What to produce
Once the line containing "- assert (seg" is found in the entries below, restate it and each following line word for word, stopping after the line containing "match goal with".

START Provided information

Lemma reads_type b t ok : reads b (with_fuel parse_type) (typeP t) t ok.
Proof. apply reads_fuel. intros n. apply reads_type_n. Qed.

Lemma ntk_type t : (0 < ntk (typeP t))%nat.
Proof. destruct t; cbn [typeP]; ntks; cbn; lia. Qed.

(** * Values *)

Definition lineP (indent : nat) (ps : list piece) : list piece := [Sp (spaces indent)] ++ ps ++ [Sp nl].

Fixpoint valueP (v : Value) (depth : nat) : list piece :=
  match v with
  | VString s => [strT s]
  | VInt n => [hexT n]
  | VList items => C (str "[") ++ commas (map (fun v => valueP v depth) items) ++ C (str "]")
  | VBlock fields =>
      C (str "{") ++ [Sp nl] ++
      concat (map (fun '(name, v) => lineP ((depth + 1) * 4) ([idT name] ++ C (str ": ") ++ valueP v (depth + 1) ++ C (str ","))) fields) ++
      [Sp (spaces (depth * 4))] ++ C (str "}")
  end.

Definition fieldP (f : Field) (depth : nat) : list piece :=
  lineP (depth * 4) ([idT f.1] ++ C (str ": ") ++ valueP f.2 depth ++ C (str ",")).

Fixpoint wf_value (v : Value) : bool :=
  match v with
  | VString s => utf8_valid s
  | VInt n => u64_ok n
  | VList items => forallb wf_value items
  | VBlock fields => forallb (fun '(name, v) => ident_ok name && wf_value v) fields
  end.

Definition wf_field (f : Field) : bool := ident_ok f.1 && wf_value f.2.

Lemma render_line n ps : render (lineP n ps) = spaces n ++ render ps ++ nl.
Proof. unfold lineP. rewrite !render_app. cbn [render map piece_text concat]. by rewrite !app_nil_r. Qed.

Lemma render_value v : forall depth, render (valueP v depth) = emit_value v depth.
Proof.
  induction v as [s|n|l IH|l IH] using value_ind; intros depth; cbn [valueP emit_value]; [apply render_tk|apply render_tk| |].
  - rewrite !render_app, render_commas, emit_sep_by, map_map. f_equal. f_equal. f_equal. apply map_ext_in.
    intros v Hv. rewrite Forall_forall in IH. apply IH. by apply list_elem_of_In.
  - rewrite !render_app, render_concat, emit_all_concat, map_map. change (render [Sp nl]) with nl.
    change (render [Sp (spaces (depth * 4))]) with (spaces (depth * 4) ++ []). rewrite app_nil_r.
    f_equal. f_equal. f_equal. f_equal. apply map_ext_in. intros [name v] Hv. rewrite Forall_forall in IH.
    rewrite render_line, !render_app, (IH (name, v)) by (by apply list_elem_of_In). rewrite render_tk.
    by rewrite <- !(assoc_L (++)).
Qed.

Lemma closed_line n ps : closed ps -> closed (lineP n ps).
Proof. intros H. apply closed_app; [apply closed_blank, blank_spaces|]. apply closed_app; [done|by apply closed_blank]. Qed.

Lemma seg_value v : forall depth, wf_value v = true -> seg (valueP v depth).
Proof.
  induction v as [s|n|l IH|l IH] using value_ind; intros depth Hwf; cbn [valueP wf_value] in *; [auto with seg..| |].
  - assert (seg (commas (map (fun v => valueP v depth) l))); [|segs].
    apply seg_commas, Forall_map, Forall_forall. intros v Hv.
    rewrite Forall_forall in IH. apply IH; [done|]. rewrite List.forallb_forall in Hwf. by apply Hwf, list_elem_of_In.
  - apply closed_seg. pose proof (closed_blank nl eq_refl). pose proof (closed_blank _ (blank_spaces (depth * 4))).
    match goal with |- closed (_ ++ _ ++ ?l ++ _) => assert (closed l); [|segs] end.
    apply closed_concat, Forall_map, Forall_forall. intros [name v] Hv.
    rewrite List.forallb_forall in Hwf. specialize (Hwf (name, v) ltac:(by apply list_elem_of_In)).
    apply andb_prop in Hwf as [Hn Hw]. rewrite Forall_forall in IH. specialize (IH (name, v) Hv (depth + 1)%nat Hw).
    apply closed_line. segs.
Qed.

Lemma value_start v depth : (forall post, hd_kind (valueP v depth ++ post) <> RBracket /\ hd_kind (valueP v depth ++ post) <> Eof) /\
  (0 < ntk (valueP v depth))%nat.
Proof. destruct v; cbn [valueP]; rewrite ?ntk_app; expand_C; (split; [done|cbn; lia]). Qed.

END Provided information

Response area
  - assert (seg (commas (map (fun v => valueP v depth) l))); [|segs].
    apply seg_commas, Forall_map, Forall_forall. intros v Hv.
    rewrite Forall_forall in IH. apply IH; [done|]. rewrite List.forallb_forall in Hwf. by apply Hwf, list_elem_of_In.
  - apply closed_seg. pose proof (closed_blank nl eq_refl). pose proof (closed_blank _ (blank_spaces (depth * 4))).
    match goal with |- closed (_ ++ _ ++ ?l ++ _) => assert (closed l); [|segs] end.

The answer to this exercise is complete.